Recently, large studies have identified some of the genetic basis for important common diseases such as heart disease and diabetes, but most of the genetic contribution to them remains undiscovered. Now researchers at the University of Massachusetts Amherst led by biostatistician Andrea Foulkes have applied sophisticated statistical tools to existing large databases to reveal substantial new information about genes that cause such conditions as high cholesterol linked to heart disease.

Foulkes says, "This new approach to data analysis provides opportunities for developing new treatments. It also advances approaches to identifying people at greatest risk for heart disease. Another important point is that our method is straightforward to use with freely available computer software and can be applied broadly to advance genetic knowledge of many diseases. We hope this moves us toward greater understanding of common disorders and improving overall health in our society."

The new analytical approach she developed with cardiologist Dr. Muredach Reilly at the University of Pennsylvania and others is called "Mixed modeling of Meta-Analysis P-values" or MixMAP. Because it makes use of existing public databases, the powerful new method represents a low-cost tool for investigators.

Foulkes, who directs the Institute for Computational Biology, Biostatistics and Bioinformatics at UMass Amherst, explains that MixMAP draws on a principled statistical modeling framework and the vast array of summary data now available from genetic association studies to formally test at a new, locus-level, association. Other members of the team at UMass Amherst are Rongheng Lin, an assistant professor, and postdoctoral researchers Gregory Matthews and Ujwall Das.

The new method, which is generalizable to other problems, takes into account the structure of the genome, Foulkes explains. In genetic epidemiology, traditional genome-wide association studies look at common genetic variations in a group of people with a disease compared to healthy controls, focusing on single-nucleotide polymorphisms (SNP) to see if any single variant is associated with that disease. If one variant is found more often in people with the disease, the SNP is thought to be associated with it.

While that traditional statistical method looks for one unusual "needle in a haystack" as a possible disease signal, Foulkes and colleagues' new method uses knowledge of DNA regions in the genome that are likely to contain several genetic signals for disease variation clumped together in one region. Thus, it is able to detect groups of unusual variants rather than just single SNPs, offering a way to "call out" gene regions that have a consistent signal above normal variation.

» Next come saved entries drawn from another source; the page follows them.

(** [s.replace(p, r)] with a string pattern: the first occurrence only. *)
Fixpoint replaceStr (p r s : jsstring) : jsstring :=
  if startsWith p s then r ++ drop (length p) s
  else match s with
       | [] => []
       | c :: t => c :: replaceStr p r t
       end.

(** [String(n)] for an integer. *)
Fixpoint digitsOf (fuel : nat) (n : Z) (acc : jsstring) : jsstring :=
  match fuel with
  | O => acc
  | S f => if n <? 10 then (48 + n) :: acc
           else digitsOf f (n / 10) ((48 + n mod 10) :: acc)
  end.

Definition numToString (n : Z) : jsstring :=
  if n <? 0 then 45 :: digitsOf (Z.to_nat (Z.log2 (- n)) + 1) (- n) []
  else digitsOf (Z.to_nat (Z.log2 n) + 1) n [].

(** ** Regular expressions *)

Inductive regex : Type :=
  | Eps
  | Chr (c : Z)
  | Cls (p : Z -> bool)
  | Cat (a b : regex)
  | Alt (a b : regex)
  | Opt (a : regex)
  | Star (p : Z -> bool)
  | Cap (a : regex)
  | WordB
  | Bol
  | Eol.

(** The quantified atoms of the program's patterns are all character classes. *)
Definition Plus (p : Z -> bool) : regex := Cat (Cls p) (Star p).

Fixpoint lit (s : jsstring) : regex :=
  match s with
  | [] => Eps
  | [c] => Chr c
  | c :: t => Cat (Chr c) (lit t)
  end.

Fixpoint alts (rs : list regex) : regex :=
  match rs with
  | [] => Cls (fun _ => false)
  | [r] => r
  | r :: rest => Alt r (alts rest)
  end.

Definition words (ws : list string) : regex := alts ((fun w => lit (str w)) <$> ws).

Fixpoint rep (n : nat) (r : regex) : regex :=
  match n with
  | O => Eps
  | S O => r
  | S k => Cat r (rep k r)
  end.

Definition oneOf (cs : list Z) (c : Z) : bool := bool_decide (c ∈ cs).

(** The matcher state: the code unit before the current position (none at the
    start of the input), the input that remains, and capture group 1. *)
Record mstate := MState { prev : option Z; rest : jsstring; cap1 : option jsstring }.

Definition isWordO (o : option Z) : bool :=
  match o with Some c => isWord c | None => false end.

Definition advance (st : mstate) (c : Z) (t : jsstring) : mstate :=
  MState (Some c) t (cap1 st).

(** Greedy [p*]: take a code unit and go on, and only when that fails try the
    continuation here. *)
Fixpoint star (p : Z -> bool) (pv : option Z) (s : jsstring) (cp : option jsstring)
    (k : mstate -> option mstate) : option mstate :=
  match s with
  | c :: t =>
      if p c then
        match star p (Some c) t cp k with
        | Some r => Some r
        | None => k (MState pv s cp)
        end
      else k (MState pv s cp)
  | [] => k (MState pv s cp)
  end.

Fixpoint matcher (ic : bool) (r : regex) (st : mstate)
    (k : mstate -> option mstate) : option mstate :=
  match r with
  | Eps => k st
  | Chr c =>
      match rest st with
      | x :: t =>
          if (if ic then canon x =? canon c else x =? c) then k (advance st x t) else None
      | [] => None
      end
  | Cls p =>
      match rest st with
      | x :: t => if p x then k (advance st x t) else None
      | [] => None
      end
  | Cat a b => matcher ic a st (fun st' => matcher ic b st' k)
  | Alt a b =>
      match matcher ic a st k with
      | Some res => Some res
      | None => matcher ic b st k
      end
  | Opt a =>
      match matcher ic a st k with
      | Some res => Some res
      | None => k st
      end
  | Star p => star p (prev st) (rest st) (cap1 st) k
  | Cap a =>
      matcher ic a st (fun st' =>
        k (MState (prev st') (rest st')
             (Some (take (length (rest st) - length (rest st')) (rest st)))))
  | WordB =>
      if xorb (isWordO (prev st)) (isWordO (head (rest st))) then k st else None
  | Bol => match prev st with None => k st | Some _ => None end
  | Eol => match rest st with [] => k st | _ :: _ => None end
  end.

(** One match attempt at the current position: the number of code units
    matched and capture group 1. *)
Definition matchAt (ic : bool) (r : regex) (pv : option Z) (s : jsstring)
    : option (nat * option jsstring) :=
  match matcher ic r (MState pv s None) Some with
  | Some st => Some ((length s - length (rest st))%nat, cap1 st)
  | None => None
  end.

(** [re.exec(s)] without the global flag: the leftmost position where an
    attempt succeeds; the matched text and capture group 1. *)
Fixpoint execFrom (ic : bool) (r : regex) (pv : option Z) (s : jsstring)
    : option (jsstring * option jsstring) :=
  match matchAt ic r pv s with
  | Some (n, c) => Some (take n s, c)
  | None =>
      match s with
      | [] => None
      | x :: t => execFrom ic r (Some x) t
      end
  end.

Definition exec (ic : bool) (r : regex) (s : jsstring) := execFrom ic r None s.

(** [re.test(s)] *)
Definition test (ic : bool) (r : regex) (s : jsstring) : bool :=
  match exec ic r s with Some _ => true | None => false end.

(** The scanners below walk the input one code unit at a time; [skip] counts
    the units that still belong to the match found last. No pattern of the
    program matches the empty string, and an empty match is treated as no
    match. *)

(** [s.match(re)] with the global flag: every match, left to right,
    [None] for [null]. *)
Fixpoint matchesFrom (ic : bool) (r : regex) (pv : option Z) (s : jsstring) (skip : nat)
    : list jsstring :=
  match s with
  | [] => []
  | x :: t =>
      match skip with
      | S n => matchesFrom ic r (Some x) t n
      | O =>
          match matchAt ic r pv s with
          | Some (S n, _) => take (S n) s :: matchesFrom ic r (Some x) t n
          | _ => matchesFrom ic r (Some x) t O
          end
      end
  end.

Definition matchAll (ic : bool) (r : regex) (s : jsstring) : option (list jsstring) :=
  match matchesFrom ic r None s O with
  | [] => None
  | ms => Some ms
  end.

(** [s.replace(re, by)] with the global flag. *)
Fixpoint replaceFrom (ic : bool) (r : regex) (by_ : jsstring) (pv : option Z)
    (s : jsstring) (skip : nat) : jsstring :=
  match s with
  | [] => []
  | x :: t =>
      match skip with
      | S n => replaceFrom ic r by_ (Some x) t n
      | O =>
          match matchAt ic r pv s with
          | Some (S n, _) => by_ ++ replaceFrom ic r by_ (Some x) t n
          | _ => x :: replaceFrom ic r by_ (Some x) t O
          end
      end
  end.

Definition replaceAll (ic : bool) (r : regex) (by_ s : jsstring) : jsstring :=
  replaceFrom ic r by_ None s O.

(** [s.replace(re, by)] without the global flag: the leftmost match only. *)
Fixpoint replaceFirstFrom (ic : bool) (r : regex) (by_ : jsstring) (pv : option Z)
    (s : jsstring) : jsstring :=
  match matchAt ic r pv s with
  | Some (n, _) => by_ ++ drop n s
  | None =>
      match s with
      | [] => []
      | x :: t => x :: replaceFirstFrom ic r by_ (Some x) t
      end
  end.

Definition replaceFirst (ic : bool) (r : regex) (by_ s : jsstring) : jsstring :=
  replaceFirstFrom ic r by_ None s.

(** [s.split(re)]: [cur] holds, reversed, the piece being read. *)
Fixpoint splitFrom (ic : bool) (r : regex) (pv : option Z) (s : jsstring)
    (skip : nat) (cur : jsstring) : list jsstring :=
  match s with
  | [] => [reverse cur]
  | x :: t =>
      match skip with
      | S n => splitFrom ic r (Some x) t n cur
      | O =>
          match matchAt ic r pv s with
          | Some (S n, _) => reverse cur :: splitFrom ic r (Some x) t n []
          | _ => splitFrom ic r (Some x) t O (x :: cur)
          end
      end
  end.

Definition splitRe (ic : bool) (r : regex) (s : jsstring) : list jsstring :=
  splitFrom ic r None s O [].

(** [text.split(/\s+/).filter((w) => w.length > 0)] *)
Definition wordsOf (s : jsstring) : list jsstring :=
  filter (fun w => (0 < length w)%nat) (splitRe false (Plus isSpace) s).

(** ** Numbers *)

Set Warnings "-inexact-float".

(** An integer as a JavaScript number. *)
Definition ofZ (z : Z) : float :=
  if z <? 0 then (- of_uint63 (Uint63.of_Z (- z)))%float else of_uint63 (Uint63.of_Z z).

(** The integer part of [m * 2^e], rounded down. The scoring divides by no
    zero and so meets neither NaN nor an infinity; on those the functions
    below answer 0. *)
Definition sfFloor (f : spec_float) : Z :=
  match f with
  | S754_finite sg m e =>
      let v := if sg then Zneg m else Zpos m in
      match e with
      | Zneg p => v / 2 ^ Zpos p
      | _ => v * 2 ^ e
      end
  | _ => 0
  end.

(** [Math.round]: the nearest integer, ties upwards, computed exactly. *)
Definition sfRound (f : spec_float) : Z :=
  match f with
  | S754_finite sg m e =>
      let v := if sg then Zneg m else Zpos m in
      match e with
      | Zneg p => (2 * v + 2 ^ Zpos p) / (2 * 2 ^ Zpos p)
      | _ => v * 2 ^ e
      end
  | _ => 0
  end.

Definition mathFloor (x : float) : Z := sfFloor (Prim2SF x).
Definition mathCeil (x : float) : Z := - sfFloor (Prim2SF (- x)%float).
Definition mathRound (x : float) : Z := sfRound (Prim2SF x).
Definition mathTrunc (x : float) : Z := if (x <? 0)%float then mathCeil x else mathFloor x.

(** [Math.min] and [Math.max] of two numbers, NaN if either is. *)
Definition fmin (a b : float) : float :=
  if is_nan a || is_nan b then nan else if (b <? a)%float then b else a.
Definition fmax (a b : float) : float :=
  if is_nan a || is_nan b then nan else if (a <? b)%float then b else a.

(** [a % b] and [a / b] on integers. JavaScript answers NaN or an infinity
    for a zero divisor; the model fails there instead, so that a computation
    that returns a value has divided by no zero. *)
Definition jsRem (a b : Z) : option Z :=
  if b =? 0 then None else Some (Z.rem a b).
Definition jsDiv (a b : Z) : option float :=
  if b =? 0 then None else Some (ofZ a / ofZ b)%float.

(** ToInt32: wrap into [-2^31, 2^31). *)
Definition toInt32 (z : Z) : Z :=
  let m := z mod 4294967296 in
  if 2147483648 <=? m then m - 4294967296 else m.

(** ** The analyzer: dictionaries *)

Definition BUZZWORDS : list string := [
  "synergy"; "passionate"; "dynamic"; "self-starter"; "hardworking"; "team player";
  "results-driven"; "go-getter"; "proactive"; "detail-oriented"; "innovative";
  "guru"; "ninja"; "rockstar"; "visionary"; "thought leader"; "motivated";
  "dedicated"; "enthusiastic"; "strategic thinker"; "fast learner"; "people person";
  "outside the box"; "value-added"; "best of breed"; "paradigm"; "leverage";
  "synergize"; "holistic"; "bandwidth"; "deep dive"; "circle back"; "low-hanging fruit";
  "move the needle"; "game-changer"; "disruptive"; "bleeding edge"; "mission-critical";
  "action-oriented"; "bottom line"; "core competency"; "empower"; "stakeholder";
  "scalable"; "ecosystem"; "pivot"; "agile mindset"; "wear many hats"
]%string.

Definition TECH_DICTIONARY : list string := [
  "react"; "angular"; "vue"; "svelte"; "next.js"; "nuxt"; "gatsby";
  "node.js"; "express"; "fastify"; "django"; "flask"; "rails"; "spring";
  "typescript"; "javascript"; "python"; "java"; "c#"; "c++"; "go"; "rust"; "kotlin"; "swift";
  "aws"; "gcp"; "azure"; "docker"; "kubernetes"; "terraform"; "ansible";
  "postgresql"; "mysql"; "mongodb"; "redis"; "elasticsearch"; "dynamodb"; "cassandra";
  "kafka"; "rabbitmq"; "graphql"; "rest"; "grpc"; "websocket";
  "ci/cd"; "jenkins"; "github actions"; "gitlab ci"; "circleci";
  "react native"; "flutter"; "ionic"; ".net"; "laravel"; "symfony";
  "tailwind"; "sass"; "less"; "webpack"; "vite"; "rollup";
  "figma"; "sketch"; "photoshop"; "illustrator";
  "sql"; "nosql"; "linux"; "nginx"; "apache";
  "git"; "jira"; "confluence"; "slack";
  "machine learning"; "deep learning"; "tensorflow"; "pytorch"; "scikit-learn";
  "pandas"; "numpy"; "spark"; "hadoop"; "airflow"; "dbt";
  "tableau"; "power bi"; "looker"; "snowflake"; "bigquery"; "redshift";
  "oauth"; "jwt"; "saml"; "ldap"; "openid";
  "microservices"; "serverless"; "lambda"; "s3"; "ec2"; "cloudfront"
]%string.

Definition SCALE_WORDS : list string := [
  "million"; "billion"; "high-traffic"; "distributed"; "microservices";
  "latency"; "throughput"; "scalability"; "concurrent"; "petabyte";
  "terabyte"; "real-time"; "low-latency"; "fault-tolerant"; "load balancing";
  "horizontal scaling"; "vertical scaling"; "sharding"; "replication"
]%string.

Definition IMPACT_VERBS : list string := [
  "reduced"; "increased"; "improved"; "boosted"; "grew"; "saved";
  "generated"; "delivered"; "achieved"; "optimized"; "accelerated";
  "streamlined"; "automated"; "eliminated"; "decreased"; "doubled";
  "tripled"; "launched"; "shipped"; "deployed"; "migrated"; "designed";
  "architected"; "built"; "developed"; "implemented"; "created";
  "established"; "led"; "managed"; "mentored"; "coached"; "trained"
]%string.

Definition SHIPPING_VERBS : list string :=
  ["built"; "shipped"; "launched"; "deployed"; "released"; "published"; "created"; "developed"]%string.

Definition VAGUE_PHRASES : list string := [
  "responsible for"; "duties included"; "helped with"; "assisted in";
  "worked on"; "involved in"; "participated in"; "tasked with";
  "in charge of"; "various tasks"; "day-to-day"; "miscellaneous"
]%string.

Definition ROUTINE_ROLE_KEYWORDS : list string := [
  "data entry"; "receptionist"; "filing"; "administrative assistant";
  "cashier"; "clerk"; "customer service representative"; "operator"
]%string.

Definition OWNERSHIP_KEYWORDS : list string := [
  "led"; "owned"; "architected"; "designed"; "founded"; "co-founded";
  "principal"; "staff"; "senior"; "director"; "vp"; "head of";
  "chief"; "manager"; "tech lead"; "team lead"
]%string.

Foulkes offers a non-technical analogy, "It's like listening to an orchestra. If there is one drum, we all hear it, and we hear the cello section even if each instrument is playing quietly, because they are all playing together. Current statistical methods can hear the drum, but not the cellos, no matter how many are playing, because no single cello is as loud as the drum. Our method can do this, which adds considerable statistical strength to our ability to identify new genes that may be associated with disease."

Reilly points out that as a complementary strategy to traditional methods, MixMAP will be of great interest to the statistical and cardiovascular genomics community. It can be applied to existing genetic studies of blood cholesterol levels and it already suggests a dozen new genes to explore further for an important heart disease risk factor: Low density lipoprotein cholesterol.

Foulkes characterizes the new technique as discovery science still in need of validation, but it's discovery science that goes farther than usual by using sophisticated modeling approaches to quantify error. "We've done better than simply identify the strongest signals, we've quantified measures of association to show they are statistically meaningful," she points out.

Overall, the authors say, "MixMAP offers new and complementary information as compared to single nucleotide polymorphism-based analysis approaches and is straightforward to implement with existing open-source statistical software tools."